**Your objective:**
Each record must be retyped word for word.

╔══

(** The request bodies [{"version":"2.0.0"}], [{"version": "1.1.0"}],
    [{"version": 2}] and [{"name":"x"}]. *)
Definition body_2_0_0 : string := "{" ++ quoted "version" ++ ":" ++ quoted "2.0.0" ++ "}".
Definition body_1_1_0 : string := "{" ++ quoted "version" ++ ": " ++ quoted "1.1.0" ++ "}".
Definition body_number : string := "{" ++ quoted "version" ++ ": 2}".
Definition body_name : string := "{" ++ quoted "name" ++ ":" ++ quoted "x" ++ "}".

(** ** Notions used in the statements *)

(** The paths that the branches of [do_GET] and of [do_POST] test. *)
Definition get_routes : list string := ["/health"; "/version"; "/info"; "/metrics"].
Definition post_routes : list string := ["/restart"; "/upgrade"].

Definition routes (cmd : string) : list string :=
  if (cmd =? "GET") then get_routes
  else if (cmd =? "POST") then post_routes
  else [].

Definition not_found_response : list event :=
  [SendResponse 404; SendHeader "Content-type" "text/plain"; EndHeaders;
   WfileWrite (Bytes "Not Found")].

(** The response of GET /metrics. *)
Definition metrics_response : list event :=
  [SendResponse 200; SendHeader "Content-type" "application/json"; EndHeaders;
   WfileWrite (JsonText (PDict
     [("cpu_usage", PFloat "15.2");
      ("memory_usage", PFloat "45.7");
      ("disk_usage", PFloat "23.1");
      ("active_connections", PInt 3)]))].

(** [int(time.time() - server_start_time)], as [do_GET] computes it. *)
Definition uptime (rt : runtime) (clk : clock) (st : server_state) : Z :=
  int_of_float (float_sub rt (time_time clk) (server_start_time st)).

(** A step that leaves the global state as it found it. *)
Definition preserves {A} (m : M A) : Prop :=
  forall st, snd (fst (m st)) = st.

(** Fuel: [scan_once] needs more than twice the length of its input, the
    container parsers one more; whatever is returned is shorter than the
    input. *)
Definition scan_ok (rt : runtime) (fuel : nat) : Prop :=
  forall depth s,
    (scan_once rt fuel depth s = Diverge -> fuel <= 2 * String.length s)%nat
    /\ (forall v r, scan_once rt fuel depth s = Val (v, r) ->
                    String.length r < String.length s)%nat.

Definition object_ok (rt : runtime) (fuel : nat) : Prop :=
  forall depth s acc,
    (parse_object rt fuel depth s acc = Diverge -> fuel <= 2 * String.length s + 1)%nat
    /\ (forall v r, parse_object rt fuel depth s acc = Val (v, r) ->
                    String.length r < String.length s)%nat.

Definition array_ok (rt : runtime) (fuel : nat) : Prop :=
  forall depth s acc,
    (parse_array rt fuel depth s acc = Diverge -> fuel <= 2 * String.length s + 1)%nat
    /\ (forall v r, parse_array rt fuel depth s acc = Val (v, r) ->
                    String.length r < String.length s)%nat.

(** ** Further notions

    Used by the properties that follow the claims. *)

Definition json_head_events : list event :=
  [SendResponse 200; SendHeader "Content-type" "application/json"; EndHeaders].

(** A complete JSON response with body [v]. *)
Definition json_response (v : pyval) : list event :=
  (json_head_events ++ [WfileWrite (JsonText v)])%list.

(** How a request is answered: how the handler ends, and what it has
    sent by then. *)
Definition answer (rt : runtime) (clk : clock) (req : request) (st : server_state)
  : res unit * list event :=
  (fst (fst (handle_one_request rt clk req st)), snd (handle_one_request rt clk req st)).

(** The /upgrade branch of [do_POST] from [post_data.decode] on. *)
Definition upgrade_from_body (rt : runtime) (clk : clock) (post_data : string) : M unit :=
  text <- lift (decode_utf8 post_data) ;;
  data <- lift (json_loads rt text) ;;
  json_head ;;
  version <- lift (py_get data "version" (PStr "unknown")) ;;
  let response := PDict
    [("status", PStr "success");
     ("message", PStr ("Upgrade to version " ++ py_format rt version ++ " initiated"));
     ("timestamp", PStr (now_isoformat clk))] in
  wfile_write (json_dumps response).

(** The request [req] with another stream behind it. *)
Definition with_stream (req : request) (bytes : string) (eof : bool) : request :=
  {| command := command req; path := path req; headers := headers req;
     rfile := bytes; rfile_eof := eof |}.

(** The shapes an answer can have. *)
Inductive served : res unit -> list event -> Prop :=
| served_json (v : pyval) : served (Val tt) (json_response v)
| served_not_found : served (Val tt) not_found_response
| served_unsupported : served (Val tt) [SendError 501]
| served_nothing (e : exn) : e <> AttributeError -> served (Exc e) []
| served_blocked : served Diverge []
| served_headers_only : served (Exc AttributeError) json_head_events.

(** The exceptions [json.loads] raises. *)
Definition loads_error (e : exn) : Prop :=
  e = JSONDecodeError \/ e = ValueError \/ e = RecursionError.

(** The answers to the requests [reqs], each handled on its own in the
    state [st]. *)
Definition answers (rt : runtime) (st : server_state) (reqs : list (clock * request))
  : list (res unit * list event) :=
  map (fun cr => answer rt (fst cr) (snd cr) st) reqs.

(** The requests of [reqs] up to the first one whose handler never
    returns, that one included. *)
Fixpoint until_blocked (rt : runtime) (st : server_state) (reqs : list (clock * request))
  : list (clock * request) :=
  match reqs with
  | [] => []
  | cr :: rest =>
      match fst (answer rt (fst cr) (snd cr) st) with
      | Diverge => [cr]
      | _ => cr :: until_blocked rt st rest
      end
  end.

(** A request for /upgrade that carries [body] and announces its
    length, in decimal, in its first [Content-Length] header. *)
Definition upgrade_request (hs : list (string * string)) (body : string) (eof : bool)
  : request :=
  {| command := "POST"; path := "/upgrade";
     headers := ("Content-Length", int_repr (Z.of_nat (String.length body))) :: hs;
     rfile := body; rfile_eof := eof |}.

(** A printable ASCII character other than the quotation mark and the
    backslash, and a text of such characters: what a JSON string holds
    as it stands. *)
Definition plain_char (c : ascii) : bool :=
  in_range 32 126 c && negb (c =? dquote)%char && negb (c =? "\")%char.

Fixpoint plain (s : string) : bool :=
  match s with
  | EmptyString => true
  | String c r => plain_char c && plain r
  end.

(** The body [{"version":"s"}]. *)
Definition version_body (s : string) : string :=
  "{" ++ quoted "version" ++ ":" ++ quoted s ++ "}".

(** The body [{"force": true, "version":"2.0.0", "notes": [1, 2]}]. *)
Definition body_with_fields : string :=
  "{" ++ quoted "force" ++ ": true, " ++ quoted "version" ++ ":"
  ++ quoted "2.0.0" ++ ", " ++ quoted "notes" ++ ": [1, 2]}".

╚══

**Response to this exercise:**
(** The request bodies [{"version":"2.0.0"}], [{"version": "1.1.0"}],
    [{"version": 2}] and [{"name":"x"}]. *)
Definition body_2_0_0 : string := "{" ++ quoted "version" ++ ":" ++ quoted "2.0.0" ++ "}".
Definition body_1_1_0 : string := "{" ++ quoted "version" ++ ": " ++ quoted "1.1.0" ++ "}".
Definition body_number : string := "{" ++ quoted "version" ++ ": 2}".
Definition body_name : string := "{" ++ quoted "name" ++ ":" ++ quoted "x" ++ "}".

(** ** Notions used in the statements *)

(** The paths that the branches of [do_GET] and of [do_POST] test. *)
Definition get_routes : list string := ["/health"; "/version"; "/info"; "/metrics"].
Definition post_routes : list string := ["/restart"; "/upgrade"].

Definition routes (cmd : string) : list string :=
  if (cmd =? "GET") then get_routes
  else if (cmd =? "POST") then post_routes
  else [].

Definition not_found_response : list event :=
  [SendResponse 404; SendHeader "Content-type" "text/plain"; EndHeaders;
   WfileWrite (Bytes "Not Found")].

(** The response of GET /metrics. *)
Definition metrics_response : list event :=
  [SendResponse 200; SendHeader "Content-type" "application/json"; EndHeaders;
   WfileWrite (JsonText (PDict
     [("cpu_usage", PFloat "15.2");
      ("memory_usage", PFloat "45.7");
      ("disk_usage", PFloat "23.1");
      ("active_connections", PInt 3)]))].

(** [int(time.time() - server_start_time)], as [do_GET] computes it. *)
Definition uptime (rt : runtime) (clk : clock) (st : server_state) : Z :=
  int_of_float (float_sub rt (time_time clk) (server_start_time st)).

(** A step that leaves the global state as it found it. *)
Definition preserves {A} (m : M A) : Prop :=
  forall st, snd (fst (m st)) = st.

(** Fuel: [scan_once] needs more than twice the length of its input, the
    container parsers one more; whatever is returned is shorter than the
    input. *)
Definition scan_ok (rt : runtime) (fuel : nat) : Prop :=
  forall depth s,
    (scan_once rt fuel depth s = Diverge -> fuel <= 2 * String.length s)%nat
    /\ (forall v r, scan_once rt fuel depth s = Val (v, r) ->
                    String.length r < String.length s)%nat.

Definition object_ok (rt : runtime) (fuel : nat) : Prop :=
  forall depth s acc,
    (parse_object rt fuel depth s acc = Diverge -> fuel <= 2 * String.length s + 1)%nat
    /\ (forall v r, parse_object rt fuel depth s acc = Val (v, r) ->
                    String.length r < String.length s)%nat.

Definition array_ok (rt : runtime) (fuel : nat) : Prop :=
  forall depth s acc,
    (parse_array rt fuel depth s acc = Diverge -> fuel <= 2 * String.length s + 1)%nat
    /\ (forall v r, parse_array rt fuel depth s acc = Val (v, r) ->
                    String.length r < String.length s)%nat.

(** ** Further notions

    Used by the properties that follow the claims. *)

Definition json_head_events : list event :=
  [SendResponse 200; SendHeader "Content-type" "application/json"; EndHeaders].

(** A complete JSON response with body [v]. *)
Definition json_response (v : pyval) : list event :=
  (json_head_events ++ [WfileWrite (JsonText v)])%list.

(** How a request is answered: how the handler ends, and what it has
    sent by then. *)
Definition answer (rt : runtime) (clk : clock) (req : request) (st : server_state)
  : res unit * list event :=
  (fst (fst (handle_one_request rt clk req st)), snd (handle_one_request rt clk req st)).

(** The /upgrade branch of [do_POST] from [post_data.decode] on. *)
Definition upgrade_from_body (rt : runtime) (clk : clock) (post_data : string) : M unit :=
  text <- lift (decode_utf8 post_data) ;;
  data <- lift (json_loads rt text) ;;
  json_head ;;
  version <- lift (py_get data "version" (PStr "unknown")) ;;
  let response := PDict
    [("status", PStr "success");
     ("message", PStr ("Upgrade to version " ++ py_format rt version ++ " initiated"));
     ("timestamp", PStr (now_isoformat clk))] in
  wfile_write (json_dumps response).

(** The request [req] with another stream behind it. *)
Definition with_stream (req : request) (bytes : string) (eof : bool) : request :=
  {| command := command req; path := path req; headers := headers req;
     rfile := bytes; rfile_eof := eof |}.

(** The shapes an answer can have. *)
Inductive served : res unit -> list event -> Prop :=
| served_json (v : pyval) : served (Val tt) (json_response v)
| served_not_found : served (Val tt) not_found_response
| served_unsupported : served (Val tt) [SendError 501]
| served_nothing (e : exn) : e <> AttributeError -> served (Exc e) []
| served_blocked : served Diverge []
| served_headers_only : served (Exc AttributeError) json_head_events.

(** The exceptions [json.loads] raises. *)
Definition loads_error (e : exn) : Prop :=
  e = JSONDecodeError \/ e = ValueError \/ e = RecursionError.

(** The answers to the requests [reqs], each handled on its own in the
    state [st]. *)
Definition answers (rt : runtime) (st : server_state) (reqs : list (clock * request))
  : list (res unit * list event) :=
  map (fun cr => answer rt (fst cr) (snd cr) st) reqs.

(** The requests of [reqs] up to the first one whose handler never
    returns, that one included. *)
Fixpoint until_blocked (rt : runtime) (st : server_state) (reqs : list (clock * request))
  : list (clock * request) :=
  match reqs with
  | [] => []
  | cr :: rest =>
      match fst (answer rt (fst cr) (snd cr) st) with
      | Diverge => [cr]
      | _ => cr :: until_blocked rt st rest
      end
  end.

(** A request for /upgrade that carries [body] and announces its
    length, in decimal, in its first [Content-Length] header. *)
Definition upgrade_request (hs : list (string * string)) (body : string) (eof : bool)
  : request :=
  {| command := "POST"; path := "/upgrade";
     headers := ("Content-Length", int_repr (Z.of_nat (String.length body))) :: hs;
     rfile := body; rfile_eof := eof |}.

(** A printable ASCII character other than the quotation mark and the
    backslash, and a text of such characters: what a JSON string holds
    as it stands. *)
Definition plain_char (c : ascii) : bool :=
  in_range 32 126 c && negb (c =? dquote)%char && negb (c =? "\")%char.

Fixpoint plain (s : string) : bool :=
  match s with
  | EmptyString => true
  | String c r => plain_char c && plain r
  end.

(** The body [{"version":"s"}]. *)
Definition version_body (s : string) : string :=
  "{" ++ quoted "version" ++ ":" ++ quoted s ++ "}".

(** The body [{"force": true, "version":"2.0.0", "notes": [1, 2]}]. *)
Definition body_with_fields : string :=
  "{" ++ quoted "force" ++ ": true, " ++ quoted "version" ++ ":"
  ++ quoted "2.0.0" ++ ", " ++ quoted "notes" ++ ": [1, 2]}".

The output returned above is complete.